Donna Haraway’s essay “A Cyborg Manifesto” discusses the critical definitions of cyborgs and how society is interconnected with technology. Haraway focuses on anti-movements while being a feminist scholar. She defines cyborgs into three categories. “…a cybernetic organism, a hybrid of machine and organism, a creature of social reality as well as a creature of fiction” (5). However, the purpose of this essay is to shed light on the views of hybridity and how they relate to the disability community and their language towards accessibility.

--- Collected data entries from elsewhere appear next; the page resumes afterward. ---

(* ===== verification/V2Session.v ===== *)
(** * The session of wire protocol v2

    Models the v2 part of [src/src/control.c] and the hello messages of
    [src/src/wire_v2.c]: bytes of the server are cut into frames, the server's
    hello starts the AEAD stream, the login response switches the control
    connection to it, and every message is handed on in the v1 format.  The
    handlers of v1 messages, [json_tokener_parse], HMAC, SHA-256 and the
    allocator are parameters.  [None] means that a loop does not end. *)

From S2P Require Import Prelude Growth Endian Evp Aead WireV2 Json Msg.

(** ** The hello messages *)

Definition WIRE_V2_ALG_AES256GCM : string := "aes-256-gcm".

(** The object of the client's hello; [b64] is the random value in base 64. *)
Definition client_hello_object (transport : option string) (tls tcp_mux : bool) (b64 : string) : json :=
  let add := json_object_object_add in
  let bootstrap := add "transport" (Some (JString (default "tcp"%string transport))) [] in
  let bootstrap := if tls then add "tls" (Some (JBool true)) bootstrap else bootstrap in
  let bootstrap := if tcp_mux then add "tcpMux" (Some (JBool true)) bootstrap else bootstrap in
  let message := add "codecs" (Some (JArray [JString "json"])) [] in
  let crypto := add "clientRandom" (Some (JString b64))
                  (add "algorithms" (Some (JArray [JString WIRE_V2_ALG_AES256GCM])) []) in
  let caps := add "crypto" (Some (JObject crypto)) (add "message" (Some (JObject message)) []) in
  JObject (add "capabilities" (Some (JObject caps)) (add "bootstrap" (Some (JObject bootstrap)) [])).

(** [mbedtls_base64_encode] fails when the room it is told of is too small for
    the text and its terminator. *)
Definition EVP_EncodeBlock (base64 : bytes → string) (src : bytes) : option string :=
  let dlen := 4 * (zlen src + 2) `quot` 3 + 1 in
  if dlen <? Z.of_nat (String.length (base64 src)) + 1 then None else Some (base64 src).

(** [rnd] is what [RAND_bytes] answers. *)
Definition wire_v2_build_client_hello_json (alloc : Z → bool) (print : json → option bytes)
    (base64 : bytes → string) (rnd : option bytes) (transport : option string) (tls tcp_mux : bool)
    : option bytes :=
  rnd ← rnd;
  b64 ← EVP_EncodeBlock base64 rnd;
  s ← print (client_hello_object transport tls tcp_mux b64);
  if alloc (zlen s) then Some s else None.

(** The algorithm the server selected, or [None] for a hello that is refused. *)
Definition wire_v2_parse_server_hello_json (alloc : Z → bool) (parse : bytes → option json) (text : bytes)
    : option string :=
  if negb (alloc (zlen text + 1)) then None
  else
    root ← parse (c_string text);
    let refused := match json_object_object_get_ex root "error" ≫= json_object_get_string with
                   | Some (String _ _) => true
                   | _ => false
                   end in
    if (refused : bool) then None
    else
      sel ← json_object_object_get_ex root "selected";
      crypto ← json_object_object_get_ex sel "crypto";
      alg ← json_object_object_get_ex crypto "algorithm";
      a ← json_object_get_string alg;
      if bool_decide (a = WIRE_V2_ALG_AES256GCM) then Some a else None.

(** ** State

    What the code keeps per stream ([v2_rx], [v2_magic_seen]) and per session,
    with [is_login] and the state [v_host] of the message handlers. *)
Record v2_state (host : Type) := mkV2 {
  v_rx : membuf;
  v_magic_seen : bool;
  v_got_hello : bool;
  v_aead_ready : bool;
  v_ar : aead_reader;
  v_aw : option aead_writer;
  v_ch_json : bytes;
  v_login : bool;
  v_host : host;
}.
Arguments mkV2 {host}. Arguments v_rx {host}. Arguments v_magic_seen {host}. Arguments v_got_hello {host}.
Arguments v_aead_ready {host}. Arguments v_ar {host}. Arguments v_aw {host}. Arguments v_ch_json {host}.
Arguments v_login {host}. Arguments v_host {host}.

Section V2.
Context `{GcmProvider} {host : Type}.
Context (alloc : Z → bool) (hmac_sha256 : bytes → bytes → option bytes) (sha256 : bytes → bytes)
        (parse : bytes → option json) (token : option bytes) (rand : option bytes)
        (login_response : bytes → host → bool * host) (control_work : bytes → host → host).

Abbreviation V := (v2_state host).

Definition set_rx b (v : V) := mkV2 b (v_magic_seen v) (v_got_hello v) (v_aead_ready v) (v_ar v) (v_aw v) (v_ch_json v) (v_login v) (v_host v).
Definition set_magic b (v : V) := mkV2 (v_rx v) b (v_got_hello v) (v_aead_ready v) (v_ar v) (v_aw v) (v_ch_json v) (v_login v) (v_host v).
Definition set_hello ar aw (v : V) := mkV2 (v_rx v) (v_magic_seen v) true (v_aead_ready v) ar aw (v_ch_json v) (v_login v) (v_host v).
Definition set_ready (v : V) := mkV2 (v_rx v) (v_magic_seen v) (v_got_hello v) true (v_ar v) (v_aw v) (v_ch_json v) (v_login v) (v_host v).
Definition set_ar ar (v : V) := mkV2 (v_rx v) (v_magic_seen v) (v_got_hello v) (v_aead_ready v) ar (v_aw v) (v_ch_json v) (v_login v) (v_host v).
Definition set_host l (s : host) (v : V) := mkV2 (v_rx v) (v_magic_seen v) (v_got_hello v) (v_aead_ready v) (v_ar v) (v_aw v) (v_ch_json v) l s.

(** The same loop as in the AEAD buffers. *)
Definition v2_buf_append (b : membuf) (p : bytes) : option (Z * membuf) := buf_append alloc b p.

(** [false] is -1. *)
Definition v2_init_aead_from_hello (sh : bytes) (v : V) : bool * V :=
  match wire_v2_parse_server_hello_json alloc parse sh with
  | None => (false, v)
  | Some alg =>
      match derive_v2_control_keys hmac_sha256 (default [] token)
              (wire_v2_hash_transcript sha256 (v_ch_json v) sh) alg with
      | None => (false, v)
      | Some (c2s, s2c) =>
          match aead_writer_init c2s rand with
          | None => (false, v)
          | Some aw => (true, set_hello (aead_reader_init s2c) (Some aw) v)
          end
      end
  end.

Definition v2_dispatch_v1_buf (v1 : bytes) (v : V) : V :=
  if v_login v then set_host true (control_work v1 (v_host v)) v
  else let '(ok, s) := login_response v1 (v_host v) in set_host ok s v.

Inductive v2_round := VStop (v : V) | VNext (v : V) | VDiverge.

Definition pt_clear (r : aead_reader) : aead_reader :=
  mkReader (r_key r) (r_stream_nonce r) (r_nonce r) (r_header_read r) (r_frame_count r) (r_ct r)
    (mkBuf [] (buf_cap (r_pt r))).

(** After a frame: the first time the login stands, what is left of the buffer is
    ciphertext. *)
Definition v2_after_frame (ctx : bool) (v : V) : v2_round :=
  if negb ctx && v_login v && v_got_hello v && negb (v_aead_ready v) then
    let v := set_ready v in
    let rest := buf_data (v_rx v) in
    if zlen rest =? 0 then VStop v
    else
      match aead_reader_feed alloc (v_ar v) rest with
      | None => VDiverge
      | Some (rc, ar) =>
          let pt := buf_data (r_pt ar) in
          if (rc =? 0) && (0 <? zlen pt) && alloc (zlen pt) then
            match v2_buf_append (mkBuf [] (buf_cap (v_rx v))) pt with
            | None => VDiverge
            | Some (_, b) => VNext (set_rx b (set_ar (pt_clear ar) v))
            end
          else VStop (set_rx (mkBuf [] (buf_cap (v_rx v))) (set_ar ar v))
      end
  else VNext v.

(** [ctx]: a work connection. *)
Definition v2_frame_round (ctx : bool) (v : V) : v2_round :=
  let buf := buf_data (v_rx v) in
  if zlen buf <? 8 then VStop v
  else
    match wire_v2_parse_frame buf with
    | FrameIncomplete => VStop v
    | FrameBad => VStop (set_rx (mkBuf [] (buf_cap (v_rx v))) v)
    | FrameOk type pl n =>
        let rest := mkBuf (zdrop n buf) (buf_cap (v_rx v)) in
        if negb (v_got_hello v) && negb ctx then
          if negb (type =? WIRE_V2_FRAME_SERVER_HELLO) then VStop (set_rx rest v)
          else
            let '(ok, v) := v2_init_aead_from_hello pl v in
            if (ok : bool) then v2_after_frame ctx (set_rx rest v) else VStop (set_rx rest v)
        else
          let v := if type =? WIRE_V2_FRAME_MESSAGE then
                     match wire_v2_payload_to_v1 alloc pl with
                     | Some v1 => v2_dispatch_v1_buf v1 v
                     | None => v
                     end
                   else v in
          v2_after_frame ctx (set_rx rest v)
    end.

Fixpoint v2_consume_loop (fuel : nat) (ctx : bool) (v : V) : option V :=
  match fuel with
  | O => None
  | S fuel =>
      match v2_frame_round ctx v with
      | VStop v => Some v
      | VNext v => v2_consume_loop fuel ctx v
      | VDiverge => None
      end
  end.

(** Every round takes at least eight bytes away. *)
Definition v2_consume_plain_frames (ctx : bool) (v : V) : option V :=
  v2_consume_loop (S (length (buf_data (v_rx v)))) ctx v.

Definition v2_handle_bytes (ctx : bool) (buf : bytes) (v : V) : option V :=
  let '(p, v) :=
    if negb (v_magic_seen v) && (7 <=? zlen buf) && bool_decide (ztake 7 buf = WIRE_V2_MAGIC)
    then (zdrop 7 buf, set_magic true v) else (buf, v) in
  if v_aead_ready v && negb ctx then
    '(rc, ar) ← aead_reader_feed alloc (v_ar v) p;
    let v := set_ar ar v in
    if negb (rc =? 0) then Some v
    else if zlen (buf_data (r_pt ar)) =? 0 then Some v
    else
      '(rc, b) ← v2_buf_append (v_rx v) (buf_data (r_pt ar));
      if negb (rc =? 0) then Some v
      else v2_consume_plain_frames ctx (set_rx b (set_ar (pt_clear ar) v))
  else
    '(rc, b) ← v2_buf_append (v_rx v) p;
    if negb (rc =? 0) then Some v else v2_consume_plain_frames ctx (set_rx b v).

(** Delivery after delivery on the control connection. *)
Fixpoint v2_handle_all (chunks : list bytes) (v : V) : option V :=
  match chunks with
  | [] => Some v
  | c :: chunks => v ← v2_handle_bytes false c v; v2_handle_all chunks v
  end.

Definition v2_session_reset (v : V) : V :=
  mkV2 (v_rx v) (v_magic_seen v) false false (aead_reader_init (replicate 32 0)) None [] (v_login v) (v_host v).

End V2.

The concept of assimilation in Haraway’s metaphor of cyborg presents immigrants needing to learn a new language. In the disability community, the language used refers to the level of independence of a person and interactions within their environment. This level of independence often relates one’s limitations to another’s strength and once the limitation is overcome by another device, a place of unity and inclusivity can be reached. For example, in the past, a person with a mobility disability relied on human-propelled wheelchairs to get around as well as human assistance to transfer to their beds, couches, and showers using bars, rails, etc. Today advanced technology allows for communication between humans and technology as with a computerized wheelchair. The language and communication are with triggers and sensors that are activated by the human and received by the technology. These modern-day technologies provide the opportunity to participate more fully in societal roles.
In Haraway’s experience in the social role of female/feminist, there are many barriers to gaining equal opportunities for work and wages. “The consequence of the wage relationship is systematic alienation, as the worker is dissociated from his (sic) product” (Haraway 22). This situation is similar to one with a disability, various technologies have advanced the opportunities to obtain jobs and share knowledge where barriers previously existed. From electric wheelchairs, speech-generating devices, and adapted software, humans with disabilities can participate in roles that they were previously alienated from. “Labor is the preeminently privileged category enabling the Marxist to overcome illusion and find that point of view that is necessary for changing the world. Labor is the humanizing activity that makes man; labor is an ontological category permitting the knowledge of a subject, and so the knowledge of subjugation and alienation” (Haraway 22). Technology enables individuals with disabilities to gain education and training and secure jobs that leverage their expertise to drive change.